▸ ACTIVITY: Look below for the lines from the one with "Lemma first_head_app_skip k" to the one with "destruct (decide (e.1 = k)) as [<-|Hne].", and copy exactly those lines, both ends included.

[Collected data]
(* ===== verification/Union.v ===== *)
(** * Union: what the merge iterators promise

    The merge iterators (src/mini-lsm-starter/src/iterators/) show the
    sorted union of sorted sources in which, for a key several sources
    hold, the entry of the first source wins ("newest wins" when the
    sources are ordered newest first).  [lunion] is that union for two
    sources, the left one winning ([TwoMergeIterator]); [kunion] folds it
    over a list of sources in priority order ([MergeIterator]).

    Lemmas: the equations of [lunion], that it keeps key order and any
    property of all the entries, that a right entry with the key of the
    left head is dropped, and that [kunion] takes its head from the
    first source holding the smallest key. *)

From S2P Require Import Prelude.

Module Union.

(** Left-biased union of two key-sorted lists. *)
Fixpoint lunion (xs ys : list entry) : list entry :=
  match xs with
  | [] => ys
  | x :: xs' =>
      (fix go (ys : list entry) : list entry :=
         match ys with
         | [] => xs
         | y :: ys' =>
             match bytes_cmp x.1 y.1 with
             | Lt => x :: lunion xs' ys
             | Eq => x :: lunion xs' ys'
             | Gt => y :: go ys'
             end
         end) ys
  end.

(** The union of sources in priority order. *)
Definition kunion (vs : list (list entry)) : list entry := foldr lunion [] vs.

(** A source with its first entry dropped when that entry has key [k]. *)
Definition dropk (k : bytes) (v : list entry) : list entry :=
  match v with
  | e :: v' => if decide (e.1 = k) then v' else v
  | [] => []
  end.

(** The value of the first source whose first entry has key [k]. *)
Fixpoint first_head (k : bytes) (vs : list (list entry)) : option bytes :=
  match vs with
  | [] => None
  | (e :: _) :: vs' => if decide (e.1 = k) then Some e.2 else first_head k vs'
  | [] :: vs' => first_head k vs'
  end.

(** Every entry of [v] has a key [>=] [k]. *)
Definition heads_ge (k : bytes) (v : list entry) : Prop :=
  match v with e :: _ => bytes_cmp k e.1 <> Gt | [] => True end.

(** ** Equations *)

Lemma lunion_nil_r xs : lunion xs [] = xs.
Proof. by destruct xs. Qed.

Lemma lunion_cons x xs y ys :
  lunion (x :: xs) (y :: ys) =
  match bytes_cmp x.1 y.1 with
  | Lt => x :: lunion xs (y :: ys)
  | Eq => x :: lunion xs ys
  | Gt => y :: lunion (x :: xs) ys
  end.
Proof. reflexivity. Qed.

#[export] Hint Rewrite lunion_nil_r lunion_cons : lsm_rw.

(** ** Order and contents *)

Lemma Forall_lunion (P : entry -> Prop) xs ys :
  Forall P xs -> Forall P ys -> Forall P (lunion xs ys).
Proof.
  revert ys; induction xs as [|x xs IH]; intros ys Hx Hy; [done|].
  induction ys as [|y ys IHy]; [by rewrite lunion_nil_r|].
  apply Forall_cons in Hx as [Px Hx]. apply Forall_cons in Hy as [Py Hy].
  rewrite lunion_cons. destruct (bytes_cmp x.1 y.1); constructor; auto.
Qed.

(** Every key of a sorted list is above its head's. *)
Lemma sorted_cons_Forall e es : keys_sorted (e :: es) -> Forall (key_lt e) es.
Proof. by intros [_ ?]%StronglySorted_inv. Qed.

Lemma Forall_key_lt_trans e e' es :
  key_lt e e' -> Forall (key_lt e') es -> Forall (key_lt e) es.
Proof. intros H Hf. eapply Forall_impl; [exact Hf|]. intros x ?. by transitivity e'. Qed.

Lemma Forall_key_lt_eq e e' es :
  e.1 = e'.1 -> Forall (key_lt e') es -> Forall (key_lt e) es.
Proof. intros H Hf. eapply Forall_impl; [exact Hf|]. intros x. unfold key_lt. by rewrite H. Qed.

Lemma lunion_sorted xs ys :
  keys_sorted xs -> keys_sorted ys -> keys_sorted (lunion xs ys).
Proof.
  revert ys; induction xs as [|x xs IH]; intros ys Hx Hy; [done|].
  induction ys as [|y ys IHy]; [by rewrite lunion_nil_r|].
  pose proof (sorted_cons_Forall _ _ Hx) as Fx. pose proof (sorted_cons_Forall _ _ Hy) as Fy.
  pose proof Hx as [Hx' _]%StronglySorted_inv. pose proof Hy as [Hy' _]%StronglySorted_inv.
  rewrite lunion_cons. destruct (bytes_cmp x.1 y.1) eqn:C; constructor.
  - by apply IH.
  - apply Forall_lunion; [done|]. apply bytes_cmp_eq in C. by apply (Forall_key_lt_eq _ y).
  - by apply IH.
  - apply Forall_lunion; [done|]. constructor; [done|]. by apply (Forall_key_lt_trans _ y).
  - by apply IHy.
  - apply Forall_lunion; [|done]. apply bytes_cmp_gt_lt in C. constructor; [done|].
    by apply (Forall_key_lt_trans _ x).
Qed.

Lemma kunion_sorted vs : Forall keys_sorted vs -> keys_sorted (kunion vs).
Proof.
  induction 1 as [|v vs Hv _ IH]; [constructor|]. cbn. fold (kunion vs).
  by apply lunion_sorted.
Qed.

(** A right entry with the key of the left head is dropped. *)
Lemma lunion_skip x xs y ys :
  x.1 = y.1 -> keys_sorted (y :: ys) -> lunion (x :: xs) (y :: ys) = lunion (x :: xs) ys.
Proof.
  intros E Hy. rewrite lunion_cons, E, bytes_cmp_refl.
  destruct ys as [|y' ys]; [by rewrite !lunion_nil_r|].
  rewrite lunion_cons. apply sorted_cons_Forall, Forall_cons in Hy as [Hlt _].
  unfold key_lt, bytes_lt in Hlt. by rewrite E, Hlt.
Qed.

(** ** The k-way union, one key at a time *)

Lemma sorted_tail_gt e v : keys_sorted (e :: v) -> Forall (fun e' => bytes_cmp e.1 e'.1 = Lt) v.
Proof. intros Hs. apply sorted_cons_Forall in Hs. eapply Forall_impl; [exact Hs|]. done. Qed.

(** With every source sorted and starting at [k] or above, the union
    starts with the first source's entry for [k], if one holds [k], and
    continues with the union of the sources that [dropk k] leaves, all
    of whose keys are above [k]. *)
Lemma kunion_dropk k vs :
  Forall keys_sorted vs -> Forall (heads_ge k) vs ->
  kunion vs = match first_head k vs with
              | Some x => (k, x) :: kunion (dropk k <$> vs)
              | None => kunion (dropk k <$> vs)
              end /\
  Forall (fun e => bytes_cmp k e.1 = Lt) (kunion (dropk k <$> vs)).
Proof.
  induction vs as [|v vs IH]; intros Hs Hh; [split; [done|constructor]|].
  apply Forall_cons in Hs as [Hv Hs]. apply Forall_cons in Hh as [Hhv Hh].
  destruct (IH Hs Hh) as [Hk Hgt]. cbn [fmap list_fmap kunion foldr] in *. fold (kunion vs) in *.
  fold (kunion (dropk k <$> vs)) in *.
  destruct v as [|[k' x] v]; cbn [first_head dropk].
  - done.
  - cbn [fst snd] in *. pose proof (sorted_tail_gt _ _ Hv) as Hvt. cbn in Hvt.
    destruct (decide (k' = k)) as [->|Hne].
    + split.
      * rewrite Hk. destruct (first_head k vs).
        -- rewrite lunion_cons. cbn [fst]. by rewrite bytes_cmp_refl.
        -- destruct (kunion (dropk k <$> vs)) as [|r rs] eqn:Er; [by rewrite !lunion_nil_r|].
           apply Forall_cons in Hgt as [Hr _]. by rewrite lunion_cons; cbn [fst]; rewrite Hr.
      * apply Forall_lunion; [|done]. done.
    + assert (Hlt : bytes_cmp k k' = Lt).
      { destruct (bytes_cmp k k') eqn:C; [|done|done]. apply bytes_cmp_eq in C. congruence. }
      assert (Hall : Forall (fun e => bytes_cmp k e.1 = Lt) ((k', x) :: v)).
      { constructor; [done|]. eapply Forall_impl; [exact Hvt|]. intros e He.
        by eapply bytes_cmp_lt_trans. }
      split.
      * rewrite Hk. destruct (first_head k vs); [|done].
        rewrite lunion_cons. cbn [fst]. rewrite (bytes_cmp_antisym k k'), Hlt. done.
      * apply Forall_lunion; done.
Qed.

(** Sources that are all empty add nothing. *)
Lemma kunion_app_nil vs ws : Forall (fun w => w = []) ws -> kunion (vs ++ ws) = kunion vs.
Proof.
  intros Hw. unfold kunion. rewrite foldr_app. f_equal.
  induction Hw as [|w ws -> _ IH]; [done|]. simpl. by rewrite IH.
Qed.

Lemma kunion_all_nil vs : Forall (fun w => w = []) vs -> kunion vs = [].
Proof. intros H. exact (kunion_app_nil [] vs H). Qed.

Lemma first_head_app_skip k vs ws :
  Forall (fun v => match v with e :: _ => e.1 <> k | [] => True end) vs ->
  first_head k (vs ++ ws) = first_head k ws.
Proof.
  induction 1 as [|v vs Hv _ IH]; [done|]. destruct v as [|e v]; cbn; [done|].
  by rewrite decide_False.
Qed.

(** [dropk] does nothing more to a source it has already handled. *)
Lemma dropk_idem k v : keys_sorted v -> dropk k (dropk k v) = dropk k v.
Proof.
  intros Hs. destruct v as [|e v]; [done|]. cbn [dropk].
  destruct (decide (e.1 = k)) as [<-|Hne].
  - destruct v as [|e' v]; [done|]. cbn [dropk]. rewrite decide_False; [done|].
    intros E. apply sorted_tail_gt, Forall_cons in Hs as [Hlt _].
    rewrite E, bytes_cmp_refl in Hlt. discriminate.
  - cbn [dropk]. by rewrite decide_False.
Qed.

End Union.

▸ EXERCISE OUTPUT:
Lemma first_head_app_skip k vs ws :
  Forall (fun v => match v with e :: _ => e.1 <> k | [] => True end) vs ->
  first_head k (vs ++ ws) = first_head k ws.
Proof.
  induction 1 as [|v vs Hv _ IH]; [done|]. destruct v as [|e v]; cbn; [done|].
  by rewrite decide_False.
Qed.

(** [dropk] does nothing more to a source it has already handled. *)
Lemma dropk_idem k v : keys_sorted v -> dropk k (dropk k v) = dropk k v.
Proof.
  intros Hs. destruct v as [|e v]; [done|]. cbn [dropk].
  destruct (decide (e.1 = k)) as [<-|Hne].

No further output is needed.